Entries shown:
════
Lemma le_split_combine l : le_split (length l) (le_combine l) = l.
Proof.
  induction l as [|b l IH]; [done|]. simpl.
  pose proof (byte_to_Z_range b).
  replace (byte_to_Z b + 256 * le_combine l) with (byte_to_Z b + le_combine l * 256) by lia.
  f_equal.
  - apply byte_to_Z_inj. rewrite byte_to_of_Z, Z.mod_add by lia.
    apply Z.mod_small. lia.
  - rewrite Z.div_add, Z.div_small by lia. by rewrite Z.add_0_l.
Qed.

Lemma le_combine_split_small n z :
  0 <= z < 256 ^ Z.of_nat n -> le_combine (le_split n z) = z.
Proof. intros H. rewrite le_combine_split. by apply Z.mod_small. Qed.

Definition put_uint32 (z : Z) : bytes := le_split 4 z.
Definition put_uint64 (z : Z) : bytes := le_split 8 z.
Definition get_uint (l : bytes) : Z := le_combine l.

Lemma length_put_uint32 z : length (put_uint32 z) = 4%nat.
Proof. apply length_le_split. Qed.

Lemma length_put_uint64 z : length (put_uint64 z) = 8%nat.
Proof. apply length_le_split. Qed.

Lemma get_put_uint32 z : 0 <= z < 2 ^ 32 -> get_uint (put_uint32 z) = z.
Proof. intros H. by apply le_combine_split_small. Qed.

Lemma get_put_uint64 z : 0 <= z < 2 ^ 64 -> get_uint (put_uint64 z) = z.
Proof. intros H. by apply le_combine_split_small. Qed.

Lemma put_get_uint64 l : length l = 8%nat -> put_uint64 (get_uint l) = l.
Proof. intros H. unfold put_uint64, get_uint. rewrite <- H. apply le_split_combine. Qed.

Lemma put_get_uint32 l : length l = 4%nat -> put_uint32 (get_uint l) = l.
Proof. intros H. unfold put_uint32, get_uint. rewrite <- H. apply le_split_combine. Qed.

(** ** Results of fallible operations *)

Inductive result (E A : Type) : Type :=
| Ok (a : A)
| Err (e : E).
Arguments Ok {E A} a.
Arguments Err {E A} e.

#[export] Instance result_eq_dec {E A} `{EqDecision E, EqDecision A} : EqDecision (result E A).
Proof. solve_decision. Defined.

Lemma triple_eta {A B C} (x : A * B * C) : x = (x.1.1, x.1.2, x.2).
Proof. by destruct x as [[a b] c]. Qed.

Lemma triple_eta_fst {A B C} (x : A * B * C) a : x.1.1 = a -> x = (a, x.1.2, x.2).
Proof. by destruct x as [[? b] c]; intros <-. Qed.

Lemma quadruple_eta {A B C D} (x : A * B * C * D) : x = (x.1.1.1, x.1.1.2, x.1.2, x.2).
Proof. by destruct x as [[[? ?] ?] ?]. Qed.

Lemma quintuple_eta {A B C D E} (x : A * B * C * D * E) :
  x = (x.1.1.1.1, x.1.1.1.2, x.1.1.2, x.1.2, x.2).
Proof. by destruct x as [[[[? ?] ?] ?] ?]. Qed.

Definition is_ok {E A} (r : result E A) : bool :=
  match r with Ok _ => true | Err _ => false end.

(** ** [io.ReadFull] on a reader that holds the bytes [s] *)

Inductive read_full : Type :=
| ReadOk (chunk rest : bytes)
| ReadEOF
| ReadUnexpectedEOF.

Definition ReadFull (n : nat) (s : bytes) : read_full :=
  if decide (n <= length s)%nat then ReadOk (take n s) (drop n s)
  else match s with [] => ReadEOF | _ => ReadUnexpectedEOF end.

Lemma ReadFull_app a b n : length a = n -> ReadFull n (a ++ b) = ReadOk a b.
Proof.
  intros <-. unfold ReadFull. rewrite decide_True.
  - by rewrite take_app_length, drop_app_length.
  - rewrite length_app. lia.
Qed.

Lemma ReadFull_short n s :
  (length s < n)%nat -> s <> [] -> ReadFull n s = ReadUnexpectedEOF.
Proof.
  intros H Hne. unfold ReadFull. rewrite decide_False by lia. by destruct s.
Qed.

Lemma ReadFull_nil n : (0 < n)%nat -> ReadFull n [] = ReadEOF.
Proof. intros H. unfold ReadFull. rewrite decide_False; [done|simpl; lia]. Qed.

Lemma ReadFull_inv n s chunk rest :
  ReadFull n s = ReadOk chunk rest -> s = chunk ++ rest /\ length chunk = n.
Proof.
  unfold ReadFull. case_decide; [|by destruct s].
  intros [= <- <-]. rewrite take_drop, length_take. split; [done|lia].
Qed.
════
Brief: Reply with every line of the listing that has the string "rewrite".

Written response:
  - apply byte_to_Z_inj. rewrite byte_to_of_Z, Z.mod_add by lia.
  - rewrite Z.div_add, Z.div_small by lia. by rewrite Z.add_0_l.
Proof. intros H. rewrite le_combine_split. by apply Z.mod_small. Qed.
Proof. intros H. unfold put_uint64, get_uint. rewrite <- H. apply le_split_combine. Qed.
Proof. intros H. unfold put_uint32, get_uint. rewrite <- H. apply le_split_combine. Qed.
  intros <-. unfold ReadFull. rewrite decide_True.
  - by rewrite take_app_length, drop_app_length.
  - rewrite length_app. lia.
  intros H Hne. unfold ReadFull. rewrite decide_False by lia. by destruct s.
Proof. intros H. unfold ReadFull. rewrite decide_False; [done|simpl; lia]. Qed.
  intros [= <- <-]. rewrite take_drop, length_take. split; [done|lia].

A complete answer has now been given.